Ia tidak suka tampil dan memilih
“berdiri di belakang” serta fokus dengan orang-orang yang ia anggap bisa diajak
bergerak bersama. Seperti talent scout sepakbola ia mendekati aktivis-aktivis
yang ia anggap satu frekuensi dan bisa memainkan peran dalam gerakan yang ia
bayangkan. Tidak seperti leader yang tampil dan memimpin di depan, ia lebih
seperti guru yang tut wuri handayani dan kawan yang ing madya mbangun karso. Ia
adalah kawan, kakak dan guru bagi banyak aktivis pergerakan angkatan 80-an dan
90-an. Ia akrab dengan aktivis-aktivis Front Aksi Mahasiswa Indonesia (FAMI)

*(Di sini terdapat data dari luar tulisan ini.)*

(** C31: Deploying the API server.  Nothing happens for an application that does not
    want it deployed, and the deployment fails before any call when the sample
    configuration cannot be made.  Otherwise the sample configuration is put into
    the parameters, with the hash of everything the server is configured by (the
    sample configuration, workspace, plugins, version of the platform, and the
    managed pipelines with their environment), and the server configuration is
    applied first.  Only once that has succeeded come every other template of the
    directory, in its order and never that one again, then the route, which is
    applied if it is enabled and otherwise looked for and deleted, then both
    samples; whatever fails, what was applied is a prefix of this plan, and a
    deployment that succeeds carried out all of it. *)
Theorem ReconcileAPIServer_order (r : DSPAReconciler) (s : St) :
  map_order_ok ->
  wp (ReconcileAPIServer r) (fun o s' t =>
    match spec_APIServer (dspa_Spec (cur s)) with
    | None => t = [] /\ exists why, o = Panic why
    | Some api =>
        if negb (api_Deploy api) then o = Ret tt /\ s' = s /\ t = [] else
        match out (generateSampleConfigJSON (cur s) (p_PlatformVersion (st_params s)) s) with
        | Ret json =>
            let hash := fmt_x (Sum256 (String.concat "" (covered_texts json (st_params s)))) in
            st_params s' = (st_params s) <| p_SampleConfigJSON := json |> <| p_APIServerConfigHash := hash |> /\
            exists t1 t2, t = t1 ++ t2 /\ Forall (applies ["apiserver/default/server-config.yaml.tmpl"]) t1 /\
              phased (api_phases (cur s) api) t2 /\ followed_up r (cur s) api o t2 /\
              (t2 ≠ [] \/ o = Ret tt -> Ev (CApply "apiserver/default/server-config.yaml.tmpl") true ∈ t1)
        | _ => t = [] /\ s' = s /\ exists e, o = Fail e
        end
    end) s.
Proof.
  intros Hord. unfold ReconcileAPIServer, prm. apply wp_get.
  destruct (spec_APIServer (dspa_Spec (cur s))) as [api|] eqn:Hapi; [|unfold wp; simpl; eauto].
  apply wp_ret_bind. destruct (api_Deploy api); cbn [negb]; [|by apply wp_ret]. apply wp_get.
  destruct (silent_generate (cur s) (p_PlatformVersion (st_params s)) ltac:(by rewrite Hapi) s) as (o & Ho & Hn).
  rewrite Ho. cbn [out]. destruct o as [json|e|w]; [..|by destruct (Hn w)].
  2: { unfold wp. erewrite bind_fail by done. simpl. eauto. }
  eapply wp_step; [exact Ho|]. cbn [app]. unfold upd_params. apply wp_modify.
  match goal with |- wp _ _ ?s' => set (s1 := s') end. fold (api_after_config r (cur s) api).
  rewrite <- config_hash_covers. apply wp_bind. unfold wp at 1.
  pose proof (Apply_keeps st_params r (owner_of (cur s)) apiServerServerConfigTemplate [] inner_params s1) as Hk.
  pose proof (Apply_emits r (owner_of (cur s)) apiServerServerConfigTemplate [] s1) as He.
  pose proof (Apply_ok r (owner_of (cur s)) apiServerServerConfigTemplate [] s1) as Hok.
  set (m := Apply _ _ _ _) in *. destruct (out (m s1)) as [[]|e|p] eqn:Hm.
  { split; [by rewrite api_after_config_keeps, Hk|]. eexists _, _. split_and!;
      [reflexivity|done|by apply api_after_config_phases|by apply api_after_config_follows|]. intros _. by apply (Hok tt). }
  all: split; [by rewrite Hk|]; exists (evs (m s1)), []; rewrite app_nil_r;
    (split_and!; [done..|apply phased_nil|by apply (not_followed _ _ _ _ (st_world s))|by intros [|]]).
Qed.
End ApiServerProofs.

(** ** Examples *)

#[local] Existing Instance sim_platform.

Definition sample_api_reconciler : DSPAReconciler := MkDSPAReconciler sim_root 10 ∅ None [] true 0.

Lemma ReconcileAPIServer_order_witness :
  map_order_ok (P := sim_platform) /\
  out (ReconcileAPIServer sample_api_reconciler (sim_state sim_cluster sim_full_dspa)) = Ret tt /\
  exists t1 t2, evs (ReconcileAPIServer sample_api_reconciler (sim_state sim_cluster sim_full_dspa)) = t1 ++ t2 /\
    Ev (CApply apiServerServerConfigTemplate) true ∈ t1.
Proof.
  assert (map_order_ok (P := sim_platform)) as Hord by (intros m w; reflexivity).
  split; [exact Hord|].
  pose proof (ReconcileAPIServer_order sample_api_reconciler (sim_state sim_cluster sim_full_dspa) Hord) as H.
  assert (out (ReconcileAPIServer sample_api_reconciler (sim_state sim_cluster sim_full_dspa)) = Ret tt) as Ho
    by (vm_compute; reflexivity).
  split; [exact Ho|]. destruct H as (_ & t1 & t2 & Ht & _ & _ & Hc). exists t1, t2.
  split; [exact Ht|]. apply Hc. right. exact Ho.
Defined.

(** the application, asking for the pipelines of these names *)
Definition asking (names : list string) : DataSciencePipelinesApplication :=
  sim_full_dspa <| dspa_Spec := (dspa_Spec sim_full_dspa) <| spec_APIServer :=
    Some (sim_apiserver <| api_ManagedPipelines := Some (MkManagedPipelinesSpec "quay.io/pipelines"
            (MkManagedPipeline <$> names) None "") |>) |> |>.

Definition minimal_entry (name : string) : gmap string string :=
  {["name" := name; "file" := "/config/managed-pipelines/" +:+ name +:+ ".yaml";
    "description" := ""; "versionName" := "v1.0.0"; "versionDescription" := ""]}.

Lemma generateSampleConfigJSON_exact_witness :
  (exists es, generateSampleConfigJSON (asking ["train"; "test"]) "v1.0.0" (sim_state sim_cluster sim_full_dspa)
     = Run (Ret (sample_config es)) (sim_state sim_cluster sim_full_dspa) [] /\
     es = [minimal_entry "train"; minimal_entry "test"]) /\
  (exists p, generateSampleConfigJSON (asking ["train"; "test"; "Train"]) "v1.0.0" (sim_state sim_cluster sim_full_dspa)
     = Run (Fail (duplicate_error p)) (sim_state sim_cluster sim_full_dspa) []).
Proof.
  split.
  - pose proof (generateSampleConfigJSON_exact (asking ["train"; "test"]) "v1.0.0" _
      (sim_state sim_cluster sim_full_dspa) eq_refl) as [(_ & es & Hr & He)|(p & _ & Hr)].
    + exists es. split; [exact Hr|]. cbn in He. inversion He as [|p1 e1 ps1 es1 H1 He1]; subst.
      inversion He1 as [|p2 e2 ps2 es2 H2 He2]; subst. inversion He2; subst.
      f_equal; [exact H1|f_equal; exact H2].
    + exfalso. apply (f_equal (fun r => match out r with Ret _ => true | _ => false end)) in Hr.
      vm_compute in Hr. discriminate Hr.
  - pose proof (generateSampleConfigJSON_exact (asking ["train"; "test"; "Train"]) "v1.0.0" _
      (sim_state sim_cluster sim_full_dspa) eq_refl) as [(Hd & _)|(p & _ & Hr)].
    + exfalso. apply (bool_decide_eq_true_2 (NoDup _)) in Hd. vm_compute in Hd. discriminate Hd.
    + exists p. exact Hr.
Defined.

yang ditangkap dan dipenjarakan Orba karena menuntut Presiden Soeharto mundur
1993, dan ia ada di tengah-tengah massa saat terjadi demo menentang penyerangan
kantor PDIP 27 Juli 1996.
Pengetahuannya tentang geopolitik
yang luas menjadi sumbangan penting bagi perspektif internasional kami semua.
Dan semua disampaikan tidak dalam cara yang menggurui dan superior, melainkan
dalam mode brainstorming dan diskusi dialektik yang sangat egaliter. Dalam soal
metode, Gus Im bisa dibilang seorang sokratik, yang alih-alih menyampaikan
gagasan lewat presentasi panjang ia memilih pendekatan brainstorming dan dialog
mendalam lewat beragam pertanyaan.
Karena lebih banyak menyampaikan
gagasan lewat dialog langsung yang tidak direkam, maka pengetahuan dan
pandangan-pandangannya hanya dinikmati oleh mereka yang mengenalnya secara
langsung. Satu-satunya buku yang boleh dibilang mencerminkan pandangannya
terkait geopolitik adalah buku kecil berjudul Telikungan Kapitalisme Global
yang ditebitkan oleh LKiS tahun 1999, yang menurutnya perlu diupdate sesuai
perkembangan terkini. Saat muda ia—bersama Gus Dur—juga menerjemahkan karya
Sayd Hussein Nasr, Islam: Dalam Cita dan Fakta. Jika Gus Dur banyak terpengaruh
oleh JM. Romein dalam melihat trajectory sejarah Gus Im cara pandangnya lebih
banyak dipengaruhi Immanuel Wallerstein. Ia membaca seluruh buku Wallerstein
tentang modern world-system dengan sangat teliti, dan Gus Im memang pembaca
buku yg tekun dan teliti. Ia bisa begadang sampai jam 2 karena membaca
buku—bahkan saat tubuhnya mulai melemah karena sakit yang ia derita.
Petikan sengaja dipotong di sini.